Basilar artery occlusion (BAO) is a subset of posterior circulation stroke that carries a mortality as high as 90%. The current clinical standard to diagnose ischemic stroke include computerized tomography (CT), CT angiography and perfusion and magnetic resonance imaging (MRI). Large animal pre-clinical models to accurately reflect the clinical disease as well as methods to assess stroke burden and evaluate treatments are lacking. We describe a canine model of large vessel occlusion (LVO) stroke in the posterior circulation, and developed a laser speckle imaging (LSI) protocol to monitor perfusion changes in real time. We then utilized high b-value DWI (b=1800s/mm2) MRI to increase detection sensitivity.

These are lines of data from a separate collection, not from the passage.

(** * Click-counter server ([server.js]): model and verified properties

    The server keeps one number in [touchcount.json] and exposes it over
    HTTP.  This development embeds the parts of the runtime the program
    relies on (IEEE-754 doubles, [JSON.parse], [JSON.stringify], the file
    primitives of [fs.promises]) and then the program itself
    ([ensureDataFile], [readCount], [writeCount], the request handler
    [server] and the script of the page), and proves the properties of the
    counter and of the routing. *)

From Stdlib Require Import ZArith String Ascii List Lia Bool.
From Stdlib Require Import SpecFloat DecimalString DecimalN DecimalPos DecimalFacts.
Import ListNotations.
Open Scope string_scope.
Open Scope Z_scope.

(** ** JavaScript numbers

    A JavaScript number is a binary64 float.  The standard library's
    [spec_float] gives the values (no NaN payload, which JavaScript
    cannot observe either) and the correctly rounded operations. *)

Definition number := spec_float.
Definition prec := 53.
Definition emax := 1024.

(** The number nearest to the integer [z] (ties to even). *)
Definition ofZ (z : Z) : number := binary_normalize prec emax z 0 false.

(** [x + y] on numbers. *)
Definition js_add (x y : number) : number := SFadd prec emax x y.

Definition is_finite (x : number) : bool :=
  match x with
  | S754_zero _ | S754_finite _ _ _ => true
  | S754_infinity _ | S754_nan => false
  end.

Definition number_eqb (x y : number) : bool :=
  match x, y with
  | S754_zero a, S754_zero b => Bool.eqb a b
  | S754_infinity a, S754_infinity b => Bool.eqb a b
  | S754_finite a m e, S754_finite b m' e' =>
      Bool.eqb a b && Pos.eqb m m' && Z.eqb e e'
  | _, _ => false
  end.

(** The number nearest to the fraction [num / den] ([0 < num], [0 < den]),
    with sign [neg].  The quotient is taken with 1200 extra binary digits,
    below the smallest subnormal exponent (-1074), so the final rounding
    always shifts right and sees the exact position of the remainder. *)
Definition round_fraction (neg : bool) (num den : Z) : number :=
  let a := num * 2 ^ 1200 in
  binary_round_aux prec emax neg (a / den) (-1200) (new_location den (a mod den)).

(** The number denoted by the decimal literal [m * 10 ^ e10]. *)
Definition dec_to_number (neg : bool) (m e10 : Z) : number :=
  if m =? 0 then S754_zero neg
  else round_fraction neg (m * 10 ^ Z.max e10 0) (10 ^ Z.max (- e10) 0).

(** Decimal digits of a non-negative integer. *)
Definition decimal (z : Z) : string :=
  NilEmpty.string_of_uint (N.to_uint (Z.to_N z)).

(** *** Number::toString (radix 10)

    For a positive finite [x = num / den] the language picks integers
    [n], [k], [s] with [10^(k-1) <= s < 10^k], [s * 10^(n-k)] rounding
    to [x], and [k] as small as possible. *)

Definition lt_pow10 (num den n : Z) : bool :=
  num * 10 ^ Z.max (- n) 0 <? den * 10 ^ Z.max n 0.

(** Least [n] (from the start value on) with [num / den < 10 ^ n]. *)
Fixpoint find_n (fuel : nat) (num den n : Z) : Z :=
  match fuel with
  | O => n
  | S f => if lt_pow10 num den n then n else find_n f num den (n + 1)
  end.

(** The [k]-digit candidates next to [num / den] are the floor [lo] of
    [num / den / 10^(n-k)] and [lo + 1]; of those that round to [x] the
    closer one is taken, the even one on a tie. *)
Definition candidate (x : number) (num den n k : Z) : option Z :=
  let j := n - k in
  let a := num * 10 ^ Z.max (- j) 0 in
  let b := den * 10 ^ Z.max j 0 in
  let lo := a / b in
  let r := a mod b in
  let hi := lo + 1 in
  match number_eqb (dec_to_number false lo j) x,
        number_eqb (dec_to_number false hi j) x with
  | true, true =>
      match 2 * r ?= b with
      | Lt => Some lo
      | Gt => Some hi
      | Eq => Some (if Z.even lo then lo else hi)
      end
  | true, false => Some lo
  | false, true => Some hi
  | false, false => None
  end.

Fixpoint shortest (fuel : nat) (x : number) (num den n k : Z) : Z * Z :=
  match fuel with
  | O => (0, k)
  | S f =>
      match candidate x num den n k with
      | Some s => (s, k)
      | None => shortest f x num den n (k + 1)
      end
  end.

Fixpoint strip_zeros (fuel : nat) (s : Z) : Z :=
  match fuel with
  | O => s
  | S f => if (s mod 10 =? 0) && (0 <? s) then strip_zeros f (s / 10) else s
  end.

Fixpoint zeros (n : nat) : string :=
  match n with
  | O => EmptyString
  | S k => String "0" (zeros k)
  end.

Definition str_take (n : Z) (s : string) : string := substring 0 (Z.to_nat n) s.

Definition str_drop (n : Z) (s : string) : string :=
  substring (Z.to_nat n) (String.length s - Z.to_nat n) s.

We also evaluated the ability of magnetic resonance angiography (MRA) to assess arterial occlusion and correlate with DSA. Finally, we verified infarct size from apparent diffusion coefficient (ADC) mapping with histology. Results: Administration of thromboembolism occluded the basilar artery as tracked by DSA (n=7). LSI correlated with DSA, demonstrating a reduction in perfusion after stroke onset that persisted throughout the experiment, allowing us to monitor perfusion in real time. DWI with an optimized b-value for dogs illustrated the stroke volume and allowed us to derive ADC and magnetic resonance angiography (MRA) images. The MRA performed at the end of the experiment correlated with DSA performed after occlusion. Finally, stroke burden on MRI correlated with histology. Our studies demonstrate real time perfusion imaging using LSI of a canine thromboembolic LVO model of posterior circulation stroke, which utilizes multimodal imaging important in the diagnosis and treatment of ischemic stroke.